The costumes of the Hamelin worthies are exaggerated and highly theatrical, and make it clear that Demy’s middle ages are defiantly non-naturalistic – a land of fable rather than historical verisimilitude. They are also buffoonish outfits, casting the figures of authority who wear them as grotesques, caricatures of their own warped desires and ambitions. The Burgermeister and his wife’s social aspirations are displayed in the absurd extravagance of the hats they struggle to keep aloft during the tactical marriage of their young daughter to the slimy Franz, the Baron’s son (a mercenary wedding of new money and bankrupt aristocracy). 
Diana Dors (as Frau Poppendick, the wife) in particular carries spectacularly over-the-top headgear throughout, which she manages to keep admirably well-balanced. The portable marquee which tents her features with such ostentatious modesty early on could be seen as a satire on Hollywood medievalism, with its queens and princesses in conical turret bonnets trailing wafty clouds of gauze. The Baron has a spritish, tapering cap which looks like it's been soaked in algae, or is some fungal growth sprouting from his pate. His bullying son Franz has rolls of green cloth layered in foppish folds atop his floppy, patrician mop. 

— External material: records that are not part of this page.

(* ===== verification/StoreRows.v ===== *)
(** Where the rows of [ethereum_transactions] come from: every row after a
    call is a row before it whose recorded signature is unchanged, or one the
    call names with the hash, fee and bytes it was given. *)

From Stdlib Require Import ZArith Lia Strings.Byte.
From stdpp Require Import base gmap list strings fin_maps sorting.
From S2P Require Import Prelude GoStd WalletProof Verification State Schema Hoare Calldata Work.
From S2P Require Import Store StoreWork StoreRecovery StoreInv StoreNonce StoreEvolve.

Local Open Scope Z_scope.
Local Open Scope db_scope.

(** ** Rows that keep their signature *)

Record tracks (r r' : Tx) : Prop := {
  tracks_key : same_key r r';
  tracks_fee : t_max_fee r' = t_max_fee r;
  tracks_gas : t_gas_limit r' = t_gas_limit r;
  tracks_hash : t_raw_hash r' = t_raw_hash r;
  tracks_raw : kept (t_raw r) (t_raw r');
  tracks_intent : t_status r' = TxIntent -> t_status r = TxIntent;
}.

#[export] Instance tracks_preorder : PreOrder tracks.
Proof.
  split.
  - intros r. split; auto using same_key_refl, kept_refl.
  - intros a b c [K1 F1 G1 H1 R1 I1] [K2 F2 G2 H2 R2 I2].
    split; [eauto using same_key_trans | congruence | congruence | congruence | eauto using kept_trans | auto].
Qed.

Definition rows (P : rowid -> Tx -> Prop) (d : db) : Prop :=
  forall i r, txs d !! i = Some r -> P i r.

Class Tracked (P : rowid -> Tx -> Prop) : Prop :=
  tracked_closed : forall i r r', P i r -> tracks r r' -> P i r'.

Lemma tx_hash_from_raw_tracks r : tracks r (tx_hash_from_raw r).
Proof. unfold tx_hash_from_raw. destruct (t_raw_hash r) eqn:E; split; simpl; auto using kept_refl; by repeat split. Qed.

(** Closes [tracks r (f r)] for the setters of the statements. *)
Ltac tracked := intros; split; simpl; auto using kept_refl; try (by repeat split); try (by right); try done.

Section Rows.
  Context (P : rowid -> Tx -> Prop).

Lemma rows_same d d' : rows P d -> txs d' = txs d -> rows P d'.
Proof. unfold rows. by intros ? ->. Qed.

Lemma rows_update_tx_with i cond f :
  (forall r, P i r -> cond r = true -> P i (f r)) -> preserves (rows P) (update_tx i cond f).
Proof.
  intros Hf d n d' R [(_ & -> & _)|[_ (r & Hr & Hc & _ & _ & ->)]]%update_tx_Ok; [done|].
  intros j s Hj. simpl in Hj. apply lookup_insert_Some in Hj as [[<- <-]|[_ Hs]]; [|by eapply R].
  apply Hf; [by eapply R | done].
Qed.

Lemma rows_insert_transition t : preserves (rows P) (insert_transition t).
Proof. intros d a d' L [_ ->]%insert_transition_Ok. by eapply rows_same. Qed.

Lemma rows_insert_settlement_attempt a : preserves (rows P) (insert_settlement_attempt a).
Proof. intros d n d' L [= <- <-]. by eapply rows_same. Qed.

Lemma rows_insert_verification_attempt a : preserves (rows P) (insert_verification_attempt a).
Proof. intros d n d' L [= <- <-]. by eapply rows_same. Qed.

Lemma rows_fresh_id : preserves (rows P) fresh_id.
Proof. intros d n d' L [_ ->]%fresh_id_Ok. by eapply rows_same. Qed.

Lemma rows_exactly_one n : preserves (rows P) (exactly_one n).
Proof. unfold exactly_one. destruct (n =? 1); [apply preserves_ret | apply preserves_fail]. Qed.

Lemma rows_SeedSignerAccount a n : preserves (rows P) (SeedSignerAccount a n).
Proof. intros d m d' L (addr & _ & _ & _ & _ & ->)%SeedSignerAccount_Ok. by eapply rows_same. Qed.

Lemma rows_AllocateNonce a : preserves (rows P) (AllocateNonce a).
Proof. intros d m d' L (addr & _ & _ & _ & ->)%AllocateNonce_Ok. by eapply rows_same. Qed.

Lemma rows_update_payment i cond f : preserves (rows P) (update_payment i cond f).
Proof.
  intros d n d' L [(_ & -> & _)|(p & _ & Hp & Hc & _ & ->)]%update_payment_Ok; [done|].
  by eapply rows_same.
Qed.

Lemma rows_put_payment i p : preserves (rows P) (put_payment i p).
Proof. intros d [] d' L (_ & _ & ->)%put_payment_Ok. by eapply rows_same. Qed.

Lemma rows_write_merchants m : preserves (rows P) (write_merchants m).
Proof. intros d x d' L [= <- <-]. by eapply rows_same. Qed.

Lemma rows_insert_tx r : (forall i, P i r) -> preserves (rows P) (insert_tx r).
Proof.
  intros Hr d n d' L (_ & _ & _ & ->)%insert_tx_Ok j s Hj. simpl in Hj.
  apply lookup_insert_Some in Hj as [[<- <-]|[_ Hs]]; [done | by eapply L].
Qed.

End Rows.

#[export] Hint Resolve rows_insert_transition rows_insert_settlement_attempt
  rows_insert_verification_attempt rows_fresh_id rows_exactly_one rows_SeedSignerAccount
  rows_AllocateNonce rows_update_payment rows_put_payment rows_write_merchants : store.

Section TrackedRows.
  Context (P : rowid -> Tx -> Prop) `{!Tracked P}.

Lemma rows_update_tx i cond f :
  (forall r, tracks r (f r)) -> preserves (rows P) (update_tx i cond f).
Proof. intros Hf. apply rows_update_tx_with. intros r Hr _. by eapply tracked_closed. Qed.

Lemma rows_update_txs cond f :
  (forall r, tracks r (f r)) -> preserves (rows P) (update_txs_status cond f).
Proof.
  intros Hf d n d' L ->%update_txs_status_Ok j s (r & Hr & ->)%lookup_update_txs.
  destruct (cond j r); [|by eapply L]. eapply tracked_closed; [by eapply L | done].
Qed.

Lemma rows_insert_replacement payment old r keep raw now :
  (forall i o fee tip sh, P old o -> numeric_text (rp_MaxFee r) = Some fee ->
     P i (replacement_tx o r fee tip sh raw now)) ->
  preserves (rows P) (insert_replacement payment old r keep raw now).
Proof.
  intros Hnew d a d' L. unfold insert_replacement, bind at 1 2 3, of_option, get, fail, ret at 1 2 3.
  destruct (numeric_text (rp_MaxFee r)) as [fee|] eqn:Hfee; [|done].
  destruct (numeric_text (rp_PriorityFee r)) as [tip|]; [|done].
  destruct (txs d !! old) as [o|] eqn:Ho; [|done]. destruct (bool_decide _); [|done].
  match goal with |- _ = _ -> _ => intros H; revert H end.
  match goal with |- ?m d = Ok (a, d') -> _ =>
    intros H; refine ((_ : preserves (rows P) m) d a d' L H) end.
  apply preserves_bind; [apply rows_insert_tx; eauto|]. intros i.
  apply preserves_bind; [apply rows_update_tx; tracked | walk].
Qed.

Lemma rows_transitionPayment i from to actor now :
  preserves (rows P) (transitionPayment i from to actor now).
Proof. unfold transitionPayment, recordTransition, race. walk. Qed.

Lemma rows_validate_all from to : preserves (rows P) (validate_all from to).
Proof. induction from; simpl; walk. Qed.

Lemma rows_transitionPaymentIn i from to actor assign now :
  preserves (rows P) (transitionPaymentIn i from to actor assign now).
Proof.
  unfold transitionPaymentIn, recordTransition, race.
  apply preserves_bind; [apply rows_validate_all|]. intros _. walk.
Qed.

End TrackedRows.

#[export] Hint Resolve rows_transitionPayment rows_transitionPaymentIn : store.
#[export] Hint Extern 1 (preserves (rows _) (update_tx _ _ _)) =>
  solve [apply rows_update_tx; [assumption || apply _ | tracked]] : store.
#[export] Hint Extern 1 (preserves (rows _) (update_txs_status _ _)) =>
  solve [apply rows_update_txs; [assumption || apply _ | tracked]] : store.

(** ** Provenance *)

(** The signature a call records: the row it is recorded for, the hash, the
    fee cap and, for gap fillers, the bytes. *)
Record write := {
  wr_target : rowid;
  wr_hash : string;
  wr_fee : string;
  wr_gas : Z;
  wr_raw : option (list byte);
}.

Definition op_write (op : store_op) : option write :=
  match op with
  | OpSigned t rh _ g f _ _ => Some {| wr_target := t; wr_hash := rh; wr_fee := f; wr_gas := g; wr_raw := None |}
  | OpAmbiguousReplaced _ t r _ _ | OpReplaced _ t r _ _ =>
      Some {| wr_target := t; wr_hash := rp_RawHash r; wr_fee := rp_MaxFee r; wr_gas := rp_GasLimit r; wr_raw := None |}
  | OpGapPrepared t rh _ raw g f _ _ =>
      Some {| wr_target := t; wr_hash := rh; wr_fee := f; wr_gas := g; wr_raw := Some raw |}
  | OpGapReplaced _ t r raw _ =>
      Some {| wr_target := t; wr_hash := rp_RawHash r; wr_fee := rp_MaxFee r; wr_gas := rp_GasLimit r; wr_raw := Some raw |}
  | _ => None
  end.

Inductive origin (op : store_op) (d : db) (i : rowid) (r : Tx) : Prop :=
  | FromRow o : txs d !! i = Some o -> tracks o r -> origin op d i r
  | FromWrite w o :
      op_write op = Some w -> txs d !! wr_target w = Some o -> same_key o r ->
      t_max_fee r = numeric_text (wr_fee w) -> t_gas_limit r = Some (wr_gas w) -> t_raw_hash r = Some (wr_hash w) ->
      t_raw r = None \/ t_raw r = wr_raw w \/ (t_raw r = t_raw o /\ t_status o = TxIntent) ->
      t_status r <> TxIntent -> origin op d i r
  | FromIntent request now :
      op = OpIntent request now -> NormalizeAddress (ir_SignerAddress request) = Ok (t_signer r) ->
      t_max_fee r = None -> t_gas_limit r = None -> t_raw r = None -> t_raw_hash r = None -> origin op d i r.

#[export] Instance origin_tracked op d : Tracked (origin op d).
Proof.
  intros i r r' [o Ho Ht|w o Hw Ho Hk Hf Hg Hh Hr Hs|req now Hop Hn Hf Hg Hr Hh] [K F G H R I].
  - apply (FromRow _ _ _ _ o); [done|]. transitivity r; [done | by split].
  - apply (FromWrite _ _ _ _ w o); auto.
    + eauto using same_key_trans.
    + congruence.
    + congruence.
    + congruence.
    + destruct R as [->| ->]; auto.
  - apply (FromIntent _ _ _ _ req now); auto.
    + destruct K as (_ & -> & _). done.
    + congruence.
    + congruence.
    + destruct R; congruence.
    + congruence.
Qed.

Section Origin.
  Context (op : store_op) (d0 : db).

  Abbreviation I := (rows (origin op d0)).

(** The row a recorded signature belongs to, or an earlier one of the call. *)
Lemma origin_target w r :
  op_write op = Some w -> origin op d0 (wr_target w) r ->
  exists o, txs d0 !! wr_target w = Some o /\ same_key o r /\ (t_status r = TxIntent -> tracks o r).
Proof.
  intros Hw [o Ho Ht|w' o Hw' Ho Hk _ _ _ _ Hs|req now Hop _ _ _ _ _].
  - exists o. split; [done|]. split; [apply Ht | done].
  - assert (w' = w) as -> by congruence. exists o. split; [done|]. split; [done|]. intros; done.
  - subst op. discriminate Hw.
Qed.

Lemma origin_replacement w payment r keep raw now :
  op_write op = Some w -> wr_hash w = rp_RawHash r -> wr_fee w = rp_MaxFee r -> wr_gas w = rp_GasLimit r -> wr_raw w = raw ->
  preserves I (insert_replacement payment (wr_target w) r keep raw now).
Proof.
  intros Hw Hh Hf Hg Hr. apply rows_insert_replacement; [apply _|].
  intros i o fee tip sh Ho Hfee. apply (origin_target w) in Ho as (o0 & Ho0 & Hk & _); [|done].
  apply (FromWrite _ _ _ _ w o0); simpl; auto; congruence.
Qed.

End Origin.

Lemma origin_MarkTxSigned d t rh sh g f p now :
  preserves (rows (origin (OpSigned t rh sh g f p now) d)) (MarkTxSigned t rh sh g f p now).
Proof.
  unfold MarkTxSigned. apply preserves_of_option_bind. intros fee Hfee. walk.
  apply rows_update_tx_with. intros r Hr Hs. bool_hyps.
  destruct (origin_target _ _ _ _ (eq_refl : op_write (OpSigned t rh sh g f p now) = Some _) Hr)
    as (o & Ho & Hk & Ht). specialize (Ht Hs).
  eapply FromWrite; [reflexivity | exact Ho | simpl; auto..]; try (by rewrite Hfee).
  destruct (tracks_raw _ _ Ht) as [Hraw|Hraw]; [right; right | by left].
  split; [done | by apply (tracks_intent _ _ Ht)].
Qed.

Lemma origin_MarkGapFillerPrepared d t rh h raw g f p now :
  preserves (rows (origin (OpGapPrepared t rh h raw g f p now) d))
    (MarkGapFillerPrepared t rh h raw g f p now).
Proof.
  unfold MarkGapFillerPrepared. apply preserves_of_option_bind. intros fee Hfee. walk.
  apply rows_update_tx_with. intros r Hr _.
  destruct (origin_target _ _ _ _ (eq_refl : op_write (OpGapPrepared t rh h raw g f p now) = Some _) Hr)
    as (o & Ho & Hk & _).
  eapply FromWrite; [reflexivity | exact Ho | simpl; auto..]; by rewrite Hfee.
Qed.

Lemma rows_claim_each P ids w u n dn : preserves (rows P) (claim_each ids w u n dn).
Proof. induction ids; simpl; walk. Qed.

Lemma rows_expire_each P ids now : preserves (rows P) (expire_each ids now).
Proof. induction ids; simpl; walk. Qed.

Lemma rows_redact_each P ids now : preserves (rows P) (redact_each ids now).
Proof. induction ids; simpl; walk. Qed.

Lemma rows_recordVerification P u a now : preserves (rows P) (recordVerification u a now).
Proof.
  assert (forall (x : AttemptRow) (r : res unit),
    preserves (rows P) (insert_verification_attempt x ;;! ret r)) as Hthen by walk.
  assert (forall v, preserves (rows P) (record_payment v now)) as Hrec
    by (intros v; unfold record_payment; walk).
  unfold recordVerification. destruct (String.eqb _ _); [|walk]. destruct (va_Payment a); [|walk].
  intros d r d' A H. destruct (record_payment v now d) as [[i d1]|e] eqn:E.
  - apply Hrec in E; [|done]. by eapply Hthen.
  - destruct (errors_Is e EUniqueViolation); [|done]. by eapply Hthen.
Qed.

Lemma origin_CreateSettlementIntent d request now :
  preserves (rows (origin (OpIntent request now) d)) (CreateSettlementIntent request now).
Proof.
  unfold CreateSettlementIntent. destruct (IntentRequest_Validate request); [|walk].
  eapply triple_bind with
    (R := fun s d1 => NormalizeAddress (ir_SignerAddress request) = Ok s /\ rows (origin (OpIntent request now) d) d1).
  { apply triple_lift. auto. }
  intros signer. apply triple_pure. intros Hn.
  unfold duplicate_intent, admission, rejectSettlement, admit_intent. walk.
  apply rows_insert_tx. intros i. by apply (FromIntent _ _ _ _ request now).
Qed.

#[export] Hint Resolve origin_MarkTxSigned origin_MarkGapFillerPrepared rows_claim_each rows_expire_each
  rows_redact_each rows_recordVerification origin_CreateSettlementIntent : store.
#[export] Hint Extern 1 (preserves (rows (origin _ _)) (insert_replacement _ ?t ?r _ ?raw _)) =>
  apply (origin_replacement _ _
    {| wr_target := t; wr_hash := rp_RawHash r; wr_fee := rp_MaxFee r; wr_gas := rp_GasLimit r; wr_raw := raw |}); reflexivity : store.

Lemma origin_exec op d : preserves (rows (origin op d)) (exec op).
Proof.
  destruct op; cbn [exec]; unfold discard, ClaimPayments, ClaimPayment, RenewLease, ReleaseLease,
    ApplyRetention, MarkTxBroadcast, MarkTxAmbiguous, MarkIntentUnsettleable,
    MarkIntentExpired, MarkTxConfirming, MarkTxConfirmed, MarkTxReverted, MarkTxRecoveredBroadcast,
    MarkAmbiguousRetry, MarkTxAmbiguousReplaced, MarkTxReplaced, MarkReplacementLanded,
    MarkTxReorgedOut, MarkGapFillerReplaced, MarkGapFillerResolved,
    MarkGapFillerSucceeded, terminalSettlementMatches, recordTransition, race; walk.
  apply rows_update_tx; [apply _|]. intros o. transitivity (tx_set_status TxReplaced now o);
    [tracked | apply tx_hash_from_raw_tracks].
Qed.

Lemma exec_origin op d a d' : exec op d = Ok (a, d') -> rows (origin op d) d'.
Proof.
  apply (origin_exec op d). intros i r Hr. apply (FromRow _ _ _ _ r); [done | reflexivity].
Qed.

The bishop has his papal hood rising in a mitred, scarlet shield, but his face is also shrouded in a nunnish wimple. These fools’ caps are designed to conceal and disguise, or connote status, but only serve to emphasise the wearers’ vanity, pretension or madness. The players, on the other hand, have loose tunics which hide nothing, and Melius, the alchemist who is the town’s figure of learning and reason, dresses in a simple and noble robe.